But in all seriousness, a writer friend of mine here in Oakland, Karen Breslau, mentioned to me during the fall that she was busy working on the final report for a brand new research study from the Stanford Center on Longevity, called The New Map of Life. Here’s the deal: in the United States, as many as half of today’s 5-year-olds can expect to live to the age of 100, and this once unattainable milestone may become the norm for newborns by 2050. Yet, the social institutions, norms and policies that await these future centenarians evolved when lives were only half as long and they need updating. In 2018, The Stanford Center on Longevity launched an initiative called The New Map of Life, believing that one of the most profound transformations of the human experience calls for equally momentous and creative changes in the ways we lead these 100-year lives, at every stage.
I thought that would be a really good backdrop for the kind of planning and thinking you might be doing around your personal goals in 2022. So I invited Karen and Senior Research Scholar at the center, Ken Smith, to join me to talk about this study, which only came out last week! It is poppin’ fresh. Let me tell you a bit about Karen and Ken.

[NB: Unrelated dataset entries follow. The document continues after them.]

Lemma Deserialize_text vector_bool all_fields t v bs (input : R) rest : parses_documents ->
  type_ok t -> field_type_id t = BT_STRUCT -> names_ok (lexical_uint16 D) t ->
  fine exact all_fields t v -> renders (json_of rj all_fields v) bs ->
  all_convertible (json_of rj all_fields v) = true ->
  readable input -> view input = bs ++ rest ->
  Deserialize D vector_bool t input = Ok v.
Proof.
  intros Hp Ht Hs Hn Hf Hb Hc Hr Hv. pose proof (conforms_type _ _ _ (proj1 Hf)) as Hty.
  destruct t as [[|[]|[]| | | |]|bt fs|[]|]; try done.
  destruct v as [|bv vfs| |]; try (by destruct Hf). cbn [json_of] in Hb.
  inversion Hb as [| | | | | |ms ts body Hm Hj Em Ebs]. subst bs.
  destruct (RapidJsonInputStream_new_ok input "{"%byte _ Hr Hv ltac:(done)) as (s & Es & Hvs & Hrs).
  destruct (Hp (json_of rj all_fields (VStruct bv vfs)) _ s rest I Hb Hc Hrs Hvs) as (x & s' & Ep & Hx).
  unfold Deserialize, SimpleJsonReader_new. rewrite Es. cbn [obind].
  rewrite (bind_ok _ _ _ (VStruct bv vfs, false) (mkSJR (Document x) s')); [done|].
  eapply (DOMParse_reads D vector_bool rj exact all_fields _ false); [done|done|exact Hf| | |by left].
  - split; [by left|]. unfold ParseDocument. rewrite bind_get. cbn [sj_value].
    erewrite bind_ok by (apply zoom_ok; exact Ep). done.
  - destruct Hf as (? & ? & ?). by apply node_offers.
Qed.
End Stream.

(** C22: JSON both ways.  An object of a class is written as JSON by [SimpleJsonWriter], with or
    without line breaks and defaults, and what was written is read by [SimpleJsonReader]
    from any input that begins with it: the object comes back, every member found by its
    name, and a field that was left out because it is [==] to its default with the value it
    had.  The conditions.  Of the library: the document parser reads a JSON text to the tree
    that it spells ([parses_documents]), the printer spells the numbers of the object in
    the grammar of JSON, which leaves out infinities and NaN, and escapes its strings and
    names ([spelled]).  Of the class: no name of a field, nor a name that reads as a number, stands
    for two fields of a hierarchy, and names have 8-bit units ([names_ok]).  Of the object:
    its floating point values are among those the parser reads back exactly
    ([legible]), all its strings convert to UTF-8, so that the wide ones are well-formed UTF-16
    ([all_convertible]), its hierarchies have fewer than 2^32 levels; and where
    defaults are left out, no optional [float] or [double] field is a zero whose sign is not
    that of a default that is zero too.  Of the text: it is shorter than 2^31 bytes, the indentation is
    not negative and the stream has room. *)
Theorem json_round_trip {W R V} `{OutputStreamLaws W} `{InputStreamLaws R} rj (D : dom_library R V)
    exact vector_bool pretty indent all_fields t v (w : W) n :
  parses_documents D rj exact -> 0 <= indent ->
  type_ok t -> field_type_id t = BT_STRUCT -> names_ok (lexical_uint16 D) t ->
  typed t v -> (all_fields = false -> exact_zeros v) -> value_ok v ->
  legible exact all_fields v -> spelled rj all_fields v ->
  all_convertible (json_of rj all_fields v) = true ->
  room w n -> zlen (fst (text rj pretty indent all_fields v 0 0)) <= n ->
  zlen (fst (text rj pretty indent all_fields v 0 0)) < 2 ^ 31 ->
  exists bs w' writer, Serialize rj pretty indent all_fields v (SimpleJsonWriter_new w) = (Ok tt, writer) /\
    sj_output writer = w' /\ appends w bs w' /\
    forall (input : R) rest, readable input -> view input = bs ++ rest ->
      Deserialize D vector_bool t input = Ok v.
Proof.
  intros Hp Hi Ht Hs Hn Hty Hz Hv Hl Hsp Hcv Hr Hle Hlt.
  assert (Hc : conforms (json_rules all_fields) t v).
  { apply typed_conforms; [done..|]. intros Hmay. apply Hz. by destruct all_fields. }
  destruct (Serialize_text rj pretty indent all_fields v w n Hi Hsp Hlt Hr Hle)
    as (w' & E & Ha & Hrn & _).
  eexists _, w', _. split_and!; [exact E|done|exact Ha|]. intros input rest Hri Hvi.
  by eapply (Deserialize_text D rj exact).
Qed.

(** * A document library *)

(** ** Decimal numbers *)

Definition digits_value (ds : list byte) : Z := foldl (fun a d => a * 10 + (b2z d - 48)) 0 ds.

Lemma digit_byte d : 0 <= d < 10 -> is_digit (z2b (48 + d)) = true /\ b2z (z2b (48 + d)) = 48 + d.
Proof.
  intros Hd. assert (E : b2z (z2b (48 + d)) = 48 + d) by (apply b2z_z2b_small; lia).
  split; [|done]. unfold is_digit. rewrite E. apply andb_true_iff. split; apply Z.leb_le; lia.
Qed.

Karen Breslau is the founder of Feature Well Stories, a narrative strategy agency in Oakland, California and a co-author of “The New Map of Life” with the Stanford Center on Longevity. She served as foreign, diplomatic and White House correspondent for Newsweek magazine, and was a producer and reporter for NPR. Karen also worked as a speechwriter and communications strategist, and is co-author with Janet Napolitano of “How Safe are We? Homeland Security Since 9/11.”
Ken Smith joined the Stanford Center on Longevity in 2009 and is the Senior Research Scholar and Director of Academic and Research Support, as well as the Center’s Mobility Division. He brings a broad background of over 20 years of management and engineering experience to his role, including positions in the computing, aerospace, and solar energy industries. Ken developed a special expertise in working closely with university faculty to develop projects while at Intel, where he was deeply involved in the creation and management of their network of university research labs.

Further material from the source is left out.